- **Records for the task**

(** A touched cell is always drawn, in the colour of its index. *)
Lemma renderCell_touched_fill (touchedPixels : TouchedPixels)
    (currentScroll : R) (x y : Z) (touchMod : R) :
  touchedPixels !! (x, y) = Some touchMod ->
  0 <= touchMod -> 0 <= currentScroll ->
  fill (renderCell touchedPixels currentScroll x y)
  = palette_at (colorIndex (renderCell touchedPixels currentScroll x y)).
Proof.
  intros Hk Ht Hs.
  pose proof (renderCell_touched _ currentScroll x y _ Hk) as Hi.
  unfold renderCell in *. rewrite Hk in *. cbn [colorIndex fill] in *.
  rewrite bool_decide_eq_true_2 by eauto. rewrite orb_true_r.
  set (n := pseudoRandom _ _) in *.
  destruct (pseudoRandom_range (IZR x) (IZR y + IZR (Zfloor (currentScroll / 4))))
    as [Hn0 Hn1]. fold n in Hn0, Hn1.
  destruct (Rlt_dec (n + touchMod + currentScroll * 0.001) 1) as [Hb | Hb].
  - destruct (touchedColorIndex_cases n touchMod currentScroll Hn0 Ht Hs) as [Hin _].
    specialize (Hin Hb). unfold touchedColorIndex in Hin.
    set (i := guardIndex _) in *.
    assert (exists k, (k < 11)%nat /\ i = Z.of_nat k) as (k & Hk11 & ->).
    { exists (Z.to_nat i). lia. }
    do 11 (destruct k as [|k]; [reflexivity|]). lia.
  - destruct (touchedColorIndex_cases n touchMod currentScroll Hn0 Ht Hs) as [_ Hout].
    unfold touchedColorIndex in Hout. rewrite Hout by lra. reflexivity.
Qed.

(** A touched cell in view is painted on every frame, in the colour of
    its index. *)
Lemma render_paints_touched (touchedPixels : TouchedPixels)
    (currentScroll innerWidth innerHeight : R) (x y : Z) (touchMod : R) :
  touchedPixels !! (x, y) = Some touchMod ->
  0 <= touchMod -> 0 <= currentScroll ->
  (0 <= x < Zceil (innerWidth / 12))%Z ->
  (0 <= y < Zceil (innerHeight / 12))%Z ->
  exists c,
    palette_at (colorIndex (renderCell touchedPixels currentScroll x y)) = Some c
    /\ In (mkFillRect c (IZR (x * 12)) (IZR (y * 12)) 11 11)
          (render touchedPixels currentScroll innerWidth innerHeight).
Proof.
  intros Hk Ht Hs Hx Hy.
  pose proof (renderCell_touched_fill _ _ _ _ _ Hk Ht Hs) as Hfill.
  pose proof (renderCell_touched _ currentScroll _ _ _ Hk) as Hi.
  set (n := pseudoRandom _ _) in Hi.
  destruct (pseudoRandom_range (IZR x) (IZR y + IZR (Zfloor (currentScroll / 4))))
    as [Hn0 _]. fold n in Hn0.
  assert (exists c,
    palette_at (colorIndex (renderCell touchedPixels currentScroll x y)) = Some c)
    as [c Hc].
  { rewrite Hi.
    destruct (touchedColorIndex_cases n touchMod currentScroll Hn0 Ht Hs) as [Hin Hout].
    destruct (Rlt_dec (n + touchMod + currentScroll * 0.001) 1) as [Hb | Hb].
    - specialize (Hin Hb). set (i := touchedColorIndex _ _ _) in *.
      assert (exists k, (2 <= k < 11)%nat /\ i = Z.of_nat k) as (k & Hk11 & ->).
      { exists (Z.to_nat i). lia. }
      do 11 (destruct k as [|k]; [eexists; reflexivity|]). lia.
    - rewrite Hout by lra. eexists. reflexivity. }
  exists c. split; [exact Hc|].
  unfold render. right.
  apply in_flat_map. exists y. split.
  { apply list_elem_of_In, elem_of_seqZ. unfold cellSize. lia. }
  apply in_flat_map. exists x. split.
  { apply list_elem_of_In, elem_of_seqZ. unfold cellSize. lia. }
  rewrite Hfill, Hc. left. reflexivity.
Qed.

(** C3, refuted as stated: for the touched cell (0, 0) with stored
    intensity 0 and the page scrolled by 1000 px, [render] computes the
    colour index 0 and paints the cell with the first background colour;
    and with no scroll at all, noise 1/2 and intensity 1/2 give index 0. *)
Lemma touched_cell_index_below_2 :
  (exists (touchedPixels : TouchedPixels) currentScroll x y touchMod,
      touchedPixels !! (x, y) = Some touchMod
      /\ 0 <= touchMod < 1 /\ 0 <= currentScroll
      /\ colorIndex (renderCell touchedPixels currentScroll x y) = 0%Z
      /\ fill (renderCell touchedPixels currentScroll x y)
         = Some "#eef2ff"%string)
  /\ (exists noiseVal touchMod currentScroll,
        0 <= noiseVal < 1 /\ 0 <= touchMod < 1 /\ 0 <= currentScroll
        /\ ~ (2 <= touchedColorIndex noiseVal touchMod currentScroll)%Z).
Proof.
  split.
  - exists {[ (0, 0)%Z := 0 ]}, 1000, 0%Z, 0%Z, 0.
    assert (({[ (0, 0)%Z := 0 ]} : TouchedPixels) !! (0, 0)%Z = Some 0) as Hk
      by apply lookup_singleton_eq.
    assert (colorIndex (renderCell {[ (0, 0)%Z := 0 ]} 1000 0 0) = 0%Z) as Hi.
    { rewrite (renderCell_touched _ _ _ _ _ Hk).
      set (n := pseudoRandom _ _).
      destruct (pseudoRandom_range (IZR 0) (IZR 0 + IZR (Zfloor (1000 / 4))))
        as [Hn0 _]. fold n in Hn0.
      apply touchedColorIndex_cases; lra. }
    repeat split; try lra; try assumption.
    rewrite (renderCell_touched_fill _ _ _ _ _ Hk) by lra.
    rewrite Hi. reflexivity.
  - exists 0.5, 0.5, 0. repeat split; try lra.
    assert (touchedColorIndex 0.5 0.5 0 = 0%Z) as ->
      by (apply touchedColorIndex_cases; lra).
    lia.
Qed.

(** C3, amended: for a touched cell, with noise and intensity in [0, 1)
    and a non-negative scroll offset, the blended index is at least 2
    before the range guard; after the guard the index lies in 2..10 when
    noise + intensity + scroll/1000 is below 1, and is 0 otherwise.  This
    is the index [render] uses for every touched cell. *)
Theorem touched_cell_color_index (noiseVal touchMod currentScroll : R) :
  0 <= noiseVal < 1 -> 0 <= touchMod < 1 -> 0 <= currentScroll ->
  let blend := noiseVal + touchMod + currentScroll * 0.001 in
  (2 <= touchedIndex noiseVal touchMod currentScroll)%Z
  /\ (blend < 1 ->
        (2 <= touchedColorIndex noiseVal touchMod currentScroll <= 10)%Z)
  /\ (1 <= blend -> touchedColorIndex noiseVal touchMod currentScroll = 0%Z)
  /\ (forall (touchedPixels : TouchedPixels) x y,
        touchedPixels !! (x, y) = Some touchMod ->
        pseudoRandom (IZR x) (IZR y + IZR (Zfloor (currentScroll / 4)))
          = noiseVal ->
        colorIndex (renderCell touchedPixels currentScroll x y)
        = touchedColorIndex noiseVal touchMod currentScroll).
Proof.
  intros [Hn0 Hn1] [Ht0 Ht1] Hs blend.
  split; [apply touchedIndex_ge_2; assumption|].
  destruct (touchedColorIndex_cases noiseVal touchMod currentScroll Hn0 Ht0 Hs)
    as [Hin Hout].
  split; [exact Hin|]. split; [exact Hout|].
  intros touchedPixels x y Hk <-. apply renderCell_touched, Hk.
Qed.

Lemma touched_cell_color_index_witness :
  (2 <= touchedIndex 0.25 0.5 100)%Z
  /\ (2 <= touchedColorIndex 0.25 0.5 100 <= 10)%Z.
Proof.
  destruct (touched_cell_color_index 0.25 0.5 100) as (H1 & H2 & _);
    [lra | lra | lra |].
  split; [exact H1 | apply H2; lra].
Defined.

End TouchedCells.

(** ** The particle animation *)

Section Particles.
Import ParticleMorphScene.

Lemma Vector3_eq (a b : Vector3) :
  vx a = vx b -> vy a = vy b -> vz a = vz b -> a = b.
Proof. destruct a, b; simpl; intros -> -> ->; reflexivity. Qed.

Lemma lerpVectors_0 (a b : Vector3) : lerpVectors a b 0 = a.
Proof. apply Vector3_eq; simpl; ring. Qed.

Lemma lerpVectors_1 (a b : Vector3) : lerpVectors a b 1 = b.
Proof. apply Vector3_eq; simpl; ring. Qed.

Lemma lerpVectors_convex (a b : Vector3) (t : R) :
  lerpVectors a b t = convex t a b.
Proof. apply Vector3_eq; simpl; ring. Qed.

Lemma ease_0 : ease 0 = 0.
Proof. unfold ease. rewrite Rltb_true by lra. ring. Qed.

Lemma ease_half : ease 0.5 = 0.5.
Proof. unfold ease. rewrite Rltb_false by lra. lra. Qed.

Lemma ease_1 : ease 1 = 1.
Proof. unfold ease. rewrite Rltb_false by lra. ring. Qed.

Lemma ease_range (l : R) : 0 <= l <= 1 -> 0 <= ease l <= 1.
Proof. intros Hl. unfold ease. rcompare; nra. Qed.

Lemma localProgress_range (sp delay : R) : 0 <= localProgress sp delay <= 1.
Proof. apply clamp01_range. Qed.

Lemma scaleFactor_0 : scaleFactor 0 = 1.
Proof. unfold scaleFactor. rewrite Rmult_0_l, sin_0. ring. Qed.

Lemma scaleFactor_1 : scaleFactor 1 = 1.
Proof. unfold scaleFactor. rewrite Rmult_1_l, sin_PI. ring. Qed.

Lemma scaleFactor_half : scaleFactor 0.5 = 1.5.
Proof.
  unfold scaleFactor. replace (0.5 * PI) with (PI / 2) by lra.
  rewrite sin_PI2. lra.
Qed.

Lemma scaleFactor_le (t : R) : scaleFactor t <= 1.5.
Proof. unfold scaleFactor. pose proof (SIN_bound (t * PI)). lra. Qed.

- **What to produce**
Copy word for word the stretch of entries above from the line that has "destruct (pseudoRandom_range (IZR 0)" through the line that has "rewrite (renderCell_touched_fill _", both ends included, and nothing outside it.

- **Result for this exercise**
      destruct (pseudoRandom_range (IZR 0) (IZR 0 + IZR (Zfloor (1000 / 4))))
        as [Hn0 _]. fold n in Hn0.
      apply touchedColorIndex_cases; lra. }
    repeat split; try lra; try assumption.
    rewrite (renderCell_touched_fill _ _ _ _ _ Hk) by lra.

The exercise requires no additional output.